Abstract: It is a challenging task to train large DNN models on sophisticated GPU platforms with diversified interconnect capabilities. Recently, pipelined training has been proposed as an effective approach for improving device utilization. However, there are still several tricky issues to address: improving computing efficiency while ensuring convergence, and reducing memory usage without incurring additional computing costs. We propose DAPPLE, a synchronous training framework which combines data parallelism and pipeline parallelism for large DNN models. It features a novel parallelization strategy planner to solve the partition and placement problems, and explores the optimal hybrid strategy of data and pipeline parallelism. We also propose a new runtime scheduling algorithm to reduce device memory usage, which is orthogonal to re-computation approach and does not come at the expense of training throughput. Experiments show that DAPPLE planner consistently outperforms strategies generated by PipeDream's planner by up to 3.23x under synchronous training scenarios, and DAPPLE runtime outperforms GPipe by 1.6x speedup of training throughput and reduces the memory consumption of 12% at the same time.

Overview of "DAPPLE: A Pipelined Data Parallel Approach for Training Large Models"

The paper "DAPPLE: A Pipelined Data Parallel Approach for Training Large Models" introduces a novel framework, DAPPLE, designed to enhance the efficiency of deep neural network (DNN) training on sophisticated GPU platforms, particularly when dealing with large-scale models. The framework addresses several key challenges in DNN training, including improving computational efficiency, ensuring convergence, and managing memory usage without compromising performance. DAPPLE combines data parallelism and pipeline parallelism, introducing innovative methods for partitioning and placing model layers on interconnected devices.

Key Contributions

1. Hybrid Parallelism: DAPPLE leverages a hybrid approach combining data and pipeline parallelism, facilitating the distributed training of large DNN models. It dynamically partitions model layers into stages, distributing them across a set of interconnected devices. This approach takes into account the complexities of modern GPU interconnects, ensuring efficient data flow and maintaining convergence by handling gradient synchronization effectively.
2. Optimal Parallelization Strategy: The framework features a parallelization strategy planner that automatically generates optimal hybrid strategies for training iterations.
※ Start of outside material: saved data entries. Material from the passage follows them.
(* ===== verification/Startup.v ===== *)
(** * Starting up

    The two programs from their environment to what they leave enforced:
    [main] and [run] of bpfjailer-bootstrap/src/main.rs, and [load] of
    bpf_loader.rs with [main] of the daemon, over the file tree of Files.v, the
    map state and the list of attached programs.  What libbpf makes of an object
    file is the class [Libbpf], and what serde makes of a policy text the class
    [PolicyText]; a freshly loaded object has empty maps. *)

From S2P Require Import Prelude CLayout BpfMap Rust Kernel KernelTypes Types Machine Scenario Hash PathWalk StateMachine Enrollment Hooks FileOpen Network Codec Patterns Parse Loader Files Policy Apply Exec Guards RolePolicy RoleLimits System Coherence Daemon DaemonRuns Footprint Bootstrap Pins Loaders RoleLife Ledger.

(** ** Which file *)

(** The process's environment and working directory. *)
Record environment := Environment {
  env_var : bytes -> option bytes;
  cwd : path;
}.

(** [PathBuf::parent] of the manifest directory, or [.]: a path without a
    component has no parent. *)
Definition workspace_root (env : environment) : path :=
  match env_var env (text "CARGO_MANIFEST_DIR") with
  | Some p => match components p with
              | [] => cwd env
              | _ => removelast (resolve_path (cwd env) p)
              end
  | None => cwd env
  end.

Definition installed_paths : list path :=
  components ∘ text <$> ["/usr/lib/bpfjailer/bpfjailer.bpf.o"; "/usr/share/bpfjailer/bpfjailer.bpf.o"]%string.
(** The placeholder's empty identifier, toggled on a customer facet holding
  one customer and on a product facet already holding it. *)
Lemma toggle_twice_restores_facet_witness :
  let p := PIR.setSelectedCustomerIds ["c1"] PIR.initial in
  let c := CPAR.setFilters (CPAR.assign (CPAR.ProductIds [""; "p1"])) CPAR.initial in
  PIR.selectedCustomerIds (PIR.handleCustomerToggle "" (PIR.handleCustomerToggle "" p))
    ≡ₚ ["c1"]
  ∧ CPAR.productIds (CPAR.filters
      (CPAR.handleProductFilterChange "" (CPAR.handleProductFilterChange "" c)))
    ≡ₚ [""; "p1"].
Proof.
  intros p c.
  assert (Hp : NoDup (PIR.selectedCustomerIds p)) by (apply (bool_decide_unpack _); vm_compute; reflexivity).
  assert (Hc : NoDup (CPAR.productIds (CPAR.filters c))) by (apply (bool_decide_unpack _); vm_compute; reflexivity).
  pose proof (toggle_twice_restores_facet "" p c Hp Hc) as H.
  split; [apply H | apply H].
Defined.

(** ** Facets and the page cursor *)

(** C5.  In both report views every action on a facet (either date bound,
  the customer selection or toggle, the product toggle, the reset) leaves
  the page cursor at 1, and the two page buttons leave every facet as it
  was. *)
Theorem facet_change_resets_cursor_paging_keeps_facets :
  (∀ (a : PIR.Action) (s : PIR.State),
     if PIR.mutates_facet a
     then PIR.currentPage (PIR.dispatch a s) = 1
     else PIR.facets (PIR.dispatch a s) = PIR.facets s)
  ∧ (∀ (a : CPAR.Action) (s : CPAR.State),
       if CPAR.mutates_facet a
       then CPAR.currentPage (CPAR.dispatch a s) = 1
       else CPAR.filters (CPAR.dispatch a s) = CPAR.filters s).
Proof.
  split; intros a s; destruct a; reflexivity.
Qed.

(** The facet actions, one by one, for the record. *)
Lemma facet_actions_reset_cursor (v id : string) (p : PIR.State) (c : CPAR.State) :
  PIR.currentPage (PIR.dispatch (PIR.ChangeStartDate v) p) = 1
  ∧ PIR.currentPage (PIR.dispatch (PIR.ChangeEndDate v) p) = 1
  ∧ PIR.currentPage (PIR.handleCustomerToggle id p) = 1
  ∧ PIR.currentPage (PIR.handleResetFilters p) = 1
  ∧ CPAR.currentPage (CPAR.handleFilterChange (CPAR.StartDate v) c) = 1
  ∧ CPAR.currentPage (CPAR.handleFilterChange (CPAR.EndDate v) c) = 1
  ∧ CPAR.currentPage (CPAR.handleFilterChange (CPAR.CustomerId v) c) = 1
  ∧ CPAR.currentPage (CPAR.handleProductFilterChange id c) = 1
  ∧ CPAR.currentPage (CPAR.handleResetFilters c) = 1.
Proof. repeat split. Qed.

(** ** Page arithmetic and the pager *)

Section Paging.

Lemma ceil_div_bounds (a b : Z) :
  0 < b → (Types.ceil_div a b - 1) * b < a ≤ Types.ceil_div a b * b.
Proof.
  intros Hb. unfold Types.ceil_div.
  pose proof (Z.div_mod (- a) b ltac:(lia)) as Hdm.
  pose proof (Z.mod_pos_bound (- a) b Hb) as Hm.
  nia.
Qed.

(** [ceil_div a b] is the only integer in that position: it is the
  ceiling of the exact quotient. *)
Lemma ceil_div_unique (a b n : Z) :
  0 < b → (n - 1) * b < a ≤ n * b → n = Types.ceil_div a b.
Proof.
  intros Hb Hn. pose proof (ceil_div_bounds a b Hb) as Hc. nia.
Qed.

(** How a pager reads against a page cursor and a number of pages. *)
Lemma pager_reads (page pages : Z) :
  let pager := if 1 <? pages
               then Some {| Types.page_shown := page; Types.pages_shown := pages;
                            Types.previous_disabled := page =? 1;
                            Types.next_disabled := page =? pages |}
               else None in
  (pager = None ↔ pages ≤ 1)
  ∧ ∀ pg, pager = Some pg →
      Types.page_shown pg = page
      ∧ Types.pages_shown pg = pages
      ∧ (Types.previous_disabled pg = true ↔ page = 1)
      ∧ (Types.next_disabled pg = true ↔ page = pages).
Proof.
  cbn zeta. destruct (1 <? pages) eqn:E.
  - apply Z.ltb_lt in E. split; [split; [done | lia] |].
    intros pg [= <-]. cbn. rewrite !Z.eqb_eq. done.
  - apply Z.ltb_ge in E. split; [done | done].
Qed.

Lemma pir_pager (perm : option Types.AppPermission) (s : PIR.State) :
  Types.may_view perm = true → PIR.loading s = false →
  (PIR.inserts s = [] → PIR.render perm s = Some Types.NoResults)
  ∧ (PIR.inserts s ≠ [] →
       ∃ pager, PIR.render perm s = Some (Types.Cards (PIR.inserts s) pager)
         ∧ (pager = None ↔ PIR.totalPages s ≤ 1)
         ∧ ∀ pg, pager = Some pg →
             Types.page_shown pg = PIR.currentPage s
             ∧ Types.pages_shown pg = PIR.totalPages s
             ∧ (Types.previous_disabled pg = true ↔ PIR.currentPage s = 1)
             ∧ (Types.next_disabled pg = true ↔ PIR.currentPage s = PIR.totalPages s)).
Proof.
  intros Hview Hloaded. unfold PIR.render. rewrite Hview, Hloaded. cbn [negb].
  split.
  - by intros ->.
  - intros Hrows. destruct (PIR.inserts s) as [| r rows] eqn:E; [done |].
    cbn [length Nat.eqb]. eexists. split; [reflexivity |].
    apply pager_reads.
Qed.
(* ===== verification/QueryParse.v ===== *)
(** * Query parser

    [packages/query/src/parse.ts]: tokens to filters and text, with every check the
    source makes and the error each one throws.  [Date.parse] and the time-zone
    database of [Intl] are parameters (the runtime owns them). *)

From stdpp Require Import base list option strings numbers.
From Stdlib Require Import ZArith Lia.
From S2P Require Import Prelude JsString QueryAst Tokenizer Calendar.
Open Scope Z_scope.

Definition MIN_TEXT_LENGTH : nat := 2.

Definition is_high_surrogate (c : N) : bool := in_range 55296 56319 c.
Definition is_low_surrogate (c : N) : bool := in_range 56320 57343 c.

(** [[...value].length]: a surrogate pair counts once. *)
Fixpoint countCodePoints (s : jstr) : nat :=
  match s with
  | [] => 0%nat
  | h :: s' =>
    match s' with
    | l :: s'' => if is_high_surrogate h && is_low_surrogate l
                  then S (countCodePoints s'') else S (countCodePoints s')
    | [] => 1%nat
    end
  end.

Definition RANGE_SEPARATOR : jstr := js "..".

Definition take_if (p : jstr -> bool) (n : nat) (s : jstr) : option jstr :=
  if (length (take n s) =? n)%nat && p (take n s) then Some (drop n s) else None.

(** [(Z|[+-]\d{2}:?\d{2})?$] *)
Definition zone_suffix (s : jstr) : bool :=
  match s with
  | [] => true
  | c :: r =>
    (jeqb s (js "Z"))
    || ((c =? 43)%N || (c =? 45)%N)
       && (((length r =? 4)%nat && forallb is_digit r)
           || ((length r =? 5)%nat && digits_at 2 r && jeqb (slice r 2 3) (js ":")
               && digits_at 2 (drop 3 r)))
  end.

(** [(\.\d{1,3})?] and then the zone. *)
Definition fraction_zone (s : jstr) : bool :=
  match s with
  | 46%N :: r =>
    let (d, r') := span is_digit r in
    (1 <=? length d)%nat && (length d <=? 3)%nat && zone_suffix r'
  | _ => zone_suffix s
  end.

(** [/^\d{4}-\d{2}-\d{2}[T ]\d{2}:\d{2}(:\d{2}(\.\d{1,3})?)?(Z|[+-]\d{2}:?\d{2})?$/] *)
Definition DATE_TIME (s : jstr) : bool :=
  DATE_ONLY (take 10 s)
  && (jeqb (slice s 10 11) (js "T") || jeqb (slice s 10 11) (js " "))
  && digits_at 2 (drop 11 s) && jeqb (slice s 13 14) (js ":") && digits_at 2 (drop 14 s)
  && match drop 16 s with
     | 58%N :: r => digits_at 2 r && fraction_zone (drop 2 r)
     | r => zone_suffix r
     end.

(** [/^-?\d+$/] and [Number]. *)
Definition read_integer (raw : jstr) : option Z :=
  match raw with
  | 45%N :: r => if all1 is_digit r then Some (- num_of_digits r) else None
  | _ => if all1 is_digit raw then Some (num_of_digits raw) else None
  end.

Definition at_token {A} (t : RawToken) (msg : jstr) : result QueryParseError A :=
  Err (syntaxError msg (raw t) (start t) (end_ t)).

Definition parseNumericBound (s : jstr) (t : RawToken) : result QueryParseError Z :=
  match read_integer s with
  | None => at_token t (js "Range bound must be an integer: '" ++ s ++ js "'")
  | Some z =>
    if is_safe_integer z then Ok z
    else at_token t (js "Range bound is too large: '" ++ s ++ js "'")
  end.

(** The probe of [checkTemporalBound]: [Date.UTC] of the first ten characters reads
    back as the same year, month and day. *)
Definition real_date (s : jstr) : bool :=
  let year := num_of_digits (slice s 0 4) in
  let month := num_of_digits (slice s 5 7) in
  let day := num_of_digits (slice s 8 10) in
  bool_decide (civil_from_days (date_utc_day year month day) = (year, month, day)).

Section parser.
(** [Date.parse] ([None] for [NaN]) and the runtime's time-zone names. *)
Context (date_parse : jstr -> option Z) (resolve_tz : jstr -> option jstr).

Definition checkTemporalBound (s : jstr) (t : RawToken) : result QueryParseError jstr :=
  if negb (DATE_ONLY s) && negb (DATE_TIME s)
  then at_token t (js "Invalid date format: '" ++ s
         ++ js "' (for example: 2026-08-10 or 2026-08-10T05:02:11Z)")
  else if negb (real_date s) || match date_parse s with None => true | Some _ => false end
    then at_token t (js "Invalid calendar date: '" ++ s ++ js "'")
    else Ok s.

(** [/(Z|[+-]\d{2}:?\d{2})$/] *)
Definition has_zone (s : jstr) : bool :=
  existsb (fun n => (n <=? length s)%nat && negb (n =? 0)%nat
                    && zone_suffix (drop (length s - n) s)) [1; 5; 6]%nat.

Definition instantOf (bound : jstr) : option Z :=
  if DATE_ONLY bound then date_parse bound
  else
    let normalized :=
      match index_of_char 32 bound with
      | Some i => take i bound ++ js "T" ++ drop (S i) bound
      | None => bound
      end in
    date_parse (if has_zone normalized then normalized else normalized ++ js "Z").

(** [instantOf(low) > instantOf(high)]; [NaN] compares false. *)
Definition instant_gt (low high : jstr) : bool :=
  match instantOf low, instantOf high with
  | Some a, Some b => b <? a
  | _, _ => false
  end.

(** [a > b] on strings: code-unit order. *)
Fixpoint jstr_gt (a b : jstr) : bool :=
  match a, b with
  | [], _ => false
  | _ :: _, [] => true
  | x :: a, y :: b => if (x =? y)%N then jstr_gt a b else (y <? x)%N
  end.

Definition zone_example : jstr := js " (for example: 2026-09-27..2026-09-27@Asia/Seoul)".

Definition splitTimeZone (from to : jstr) (t : RawToken)
  : result QueryParseError (option (jstr * jstr * jstr)) :=
  if includes (js "@") from
  then at_token t (js "The time zone goes after the range: '" ++ value t ++ js "'" ++ zone_example)
  else match index_of_char 64 to with
  | None => Ok None
  | Some mark =>
    let high := take mark to in
    let zone := drop (S mark) to in
    if jeqb high []
    then at_token t (js "Both range bounds are required: '" ++ value t ++ js "'" ++ zone_example)
    else if negb (DATE_ONLY from) || negb (DATE_ONLY high)
    then at_token t (js "A time zone applies to calendar dates only: '" ++ value t
                       ++ js "'" ++ zone_example)
    else
      _ ← checkTemporalBound from t;
      _ ← checkTemporalBound high t;
      match canonicalTimeZone resolve_tz zone with
      | None => at_token t (js "Unknown time zone: '" ++ zone ++ js "' (for example: Asia/Seoul)")
      | Some tz =>
        if jstr_gt from high
        then at_token t (js "Range bounds are reversed: '" ++ value t ++ js "'")
        else Ok (Some (from, high, tz))
      end
  end.

Definition range_op (t : RawToken) : RangeOp := if negated t then op_not_range else op_range.

Definition reversed {A} (t : RawToken) : result QueryParseError A :=
  at_token t (js "Range bounds are reversed: '" ++ value t ++ js "'").

Definition toNumericRange (k : QueryKey) (from to : jstr) (t : RawToken)
  : result QueryParseError QueryFilter :=
  low ← parseNumericBound from t;
  high ← parseNumericBound to t;
  if high <? low then reversed t
  else match MIN_RANGE_VALUE k with
  | Some minimum =>
    if low <? minimum
    then at_token t (js "Range bound is below the minimum for '" ++ key_name k ++ js "' ("
           ++ js_of_Z minimum ++ js "): '" ++ value t ++ js "'")
    else Ok (NumericRangeFilter k (range_op t) low high)
  | None => Ok (NumericRangeFilter k (range_op t) low high)
  end.

Definition toTemporalRange (k : QueryKey) (from to : jstr) (t : RawToken)
  : result QueryParseError QueryFilter :=
  zoned ← splitTimeZone from to t;
  match zoned with
  | Some (low, high, tz) => Ok (TemporalRangeFilter k (range_op t) low high (Some tz))
  | None =>
    low ← checkTemporalBound from t;
    high ← checkTemporalBound to t;
    if instant_gt low high then reversed t
    else Ok (TemporalRangeFilter k (range_op t) low high None)
  end.

(** The value is known to contain [..]; [separator] is its first occurrence. *)
Definition toRangeFilter (k : QueryKey) (t : RawToken) : result QueryParseError QueryFilter :=
  let separator := match index_of RANGE_SEPARATOR (value t) with Some i => i | None => 0%nat end in
  let from := take separator (value t) in
  let to := drop (separator + 2) (value t) in
  if jeqb from [] || jeqb to []
  then at_token t (js "Both range bounds are required: '" ++ value t
                     ++ js "' (for example: 1200..1350)")
  else if isNumericRangeKey k then toNumericRange k from to t
  else if isTemporalRangeKey k then toTemporalRange k from to t
  else at_token t (js "This key does not support ranges: '" ++ key_name k ++ js "'").

Definition toSingleValueRangeFilter (k : QueryKey) (t : RawToken)
  : result QueryParseError QueryFilter :=
  v ← parseNumericBound (value t) t;
  match MIN_RANGE_VALUE k with
  | Some minimum =>
    if v <? minimum
    then at_token t (js "Value is below the minimum for '" ++ key_name k ++ js "' ("
           ++ js_of_Z minimum ++ js "): '" ++ value t ++ js "'")
    else Ok (NumericRangeFilter k (range_op t) v v)
  | None => Ok (NumericRangeFilter k (range_op t) v v)
  end.

Definition checkEnumeratedValue (k : QueryKey) (t : RawToken) : result QueryParseError unit :=
  match ENUMERATED_VALUES k with
  | None => Ok tt
  | Some allowed =>
    if mem (value t) allowed then Ok tt
    else Err (mkParseError QUERY_SYNTAX_ERROR
           (js "Invalid value for '" ++ key_name k ++ js "': '" ++ value t ++ js "'")
           (mkDetail (raw t) (start t) (end_ t) None (Some allowed)))
  end.

(** [filters] and [equalities] share the [values] array of a node: a later token
    of the same key and operator extends the node in place. *)
Definition is_bucket (k : QueryKey) (op : EqualityOp) (f : QueryFilter) : bool :=
  match f with
  | EqualityFilter k' op' _ => bool_decide (k' = k ∧ op' = op)
  | _ => false
  end.
Fixpoint add_equality (k : QueryKey) (op : EqualityOp) (v : jstr) (fs : list QueryFilter)
  : list QueryFilter :=
  match fs with
  | [] => [EqualityFilter k op [v]]
  | f :: fs =>
    match f with
    | EqualityFilter k' op' vs =>
      if is_bucket k op f
      then EqualityFilter k' op' (if mem v vs then vs else vs ++ [v]) :: fs
      else f :: add_equality k op v fs
    | _ => f :: add_equality k op v fs
    end
  end.

Record parse_state : Type := mkState {
  ps_filters : list QueryFilter;
  ps_terms : list jstr;
  ps_first : option nat
}.

(** One iteration of the [for] loop over the tokens. *)
Definition parse_token (st : parse_state) (t : RawToken) : result QueryParseError parse_state :=
  let push f := mkState (ps_filters st ++ [f]) (ps_terms st) (ps_first st) in
  match key t with
  | None =>
    let term := if negated t then 45%N :: value t else value t in
    Ok (mkState (ps_filters st) (ps_terms st ++ [term])
          (match ps_first st with Some i => Some i | None => Some (start t) end))
  | Some kn =>
    match isQueryKey kn with
    | None => Err (unsupportedKey kn (raw t) (start t) (end_ t))
    | Some k =>
      if negb (quoted t) && isRangeKey k && includes RANGE_SEPARATOR (value t)
      then f ← toRangeFilter k t; Ok (push f)
      else if jeqb (value t) []
      then at_token t (js "The value for '" ++ kn ++ js "' is empty")
      else if isRangeKey k then
        if acceptsSingleValue k
        then f ← toSingleValueRangeFilter k t; Ok (push f)
        else Err (rangeOnlyKey k (raw t) (start t) (end_ t))
      else
        _ ← checkEnumeratedValue k t;
        let op := if negated t then op_not_eq else op_eq in
        Ok (mkState (add_equality k op (value t) (ps_filters st)) (ps_terms st) (ps_first st))
    end
  end.

Fixpoint parse_tokens (st : parse_state) (ts : list RawToken)
  : result QueryParseError parse_state :=
  match ts with
  | [] => Ok st
  | t :: ts => st' ← parse_token st t; parse_tokens st' ts
  end.

Definition finish (st : parse_state) : result QueryParseError QueryAst :=
  match ps_terms st with
  | [] => Ok (mkAst (ps_filters st) None)
  | terms =>
    let text := join (js " ") terms in
    let first := match ps_first st with Some i => i | None => 0%nat end in
    if (countCodePoints text <? MIN_TEXT_LENGTH)%nat
    then Err (mkParseError QUERY_TOO_SHORT
           (js "Search text must contain at least 2 characters")
           (mkDetail text first (first + length text) None None))
    else Ok (mkAst (ps_filters st) (Some text))
  end.

Definition parseQuery (input : jstr) : result QueryParseError QueryAst :=
  ts ← tokenize input;
  st ← parse_tokens (mkState [] [] None) ts;
  finish st.
End parser.

(** ** The parser on concrete queries *)

(** A stand-in clock for the examples: every date is readable, at a fixed instant. *)
Definition fixed_parse (_ : jstr) : option Z := Some 0.
Definition echo_tz (z : jstr) : option jstr := Some z.

Example parse_ex1 :
  parseQuery fixed_parse echo_tz (js "author:kim author:lee -label:" ++ [34%N] ++ js "wip x" ++ [34%N] ++ js " fix login")
  = Ok (mkAst [EqualityFilter author op_eq [js "kim"; js "lee"];
               EqualityFilter label op_not_eq [js "wip x"]] (Some (js "fix login"))).
Proof. reflexivity. Qed.
Example parse_ex2 :
  parseQuery fixed_parse echo_tz (js "mnum:7 -seq:1..9 merged:2026-08-10..2026-08-19@Asia/Seoul")
  = Ok (mkAst [NumericRangeFilter mnum op_range 7 7; NumericRangeFilter seq_key op_not_range 1 9;
               TemporalRangeFilter merged op_range (js "2026-08-10") (js "2026-08-19")
                 (Some (js "Asia/Seoul"))] None).
Proof. reflexivity. Qed.
Example parse_ex3 :
  parseQuery fixed_parse echo_tz (js "seq:9..1")
  = Err (syntaxError (js "Range bounds are reversed: '9..1'") (js "seq:9..1") 0 8).
Proof. reflexivity. Qed.
Example parse_ex4 :
  is_ok (parseQuery fixed_parse echo_tz (js "merged:2026-02-30..2026-03-01")) = false.
Proof. reflexivity. Qed.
This planner incorporates both execution time optimization and memory usage considerations, ensuring that the training process is efficient and scalable across different hardware configurations.
3. Pipeline Stage Scheduling: A novel runtime scheduling algorithm is introduced to mitigate the memory consumption typically associated with pipeline parallelism. This algorithm interleaves forward and backward computations, reducing peak memory usage and eliminating the need for storing multiple parameter versions.
4. Performance Evaluations: The paper presents comprehensive experiments demonstrating significant speedups over existing strategies, such as those generated by PipeDream and GPipe. Notably, the DAPPLE planner outperforms alternative plans by up to 3.23x in synchronous training scenarios, and the runtime achieves up to 1.6x speedup in training throughput with 12% less memory usage.

Implications and Future Directions

From a practical perspective, DAPPLE's approach enables more efficient utilization of GPU resources for large-scale model training, potentially reducing the cost and energy consumption associated with such tasks. The theoretical implications include advancing the understanding of hybrid parallelism in DNN training and opening avenues for further research into optimization techniques that can further reduce overhead and enhance scalability.

Looking ahead, the AI community could focus on extending DAPPLE-like frameworks to accommodate new hardware developments and emerging interconnect technologies. Additionally, exploring the application of DAPPLE to different model architectures and domains, such as natural language processing and recommendation systems, could yield further insights into its adaptability and performance benefits across various use cases.

In conclusion, DAPPLE represents a significant step towards optimizing the training process for large-scale DNN models, balancing the demands for computational efficiency, model convergence, and memory usage through its innovative combination of data and pipeline parallelism.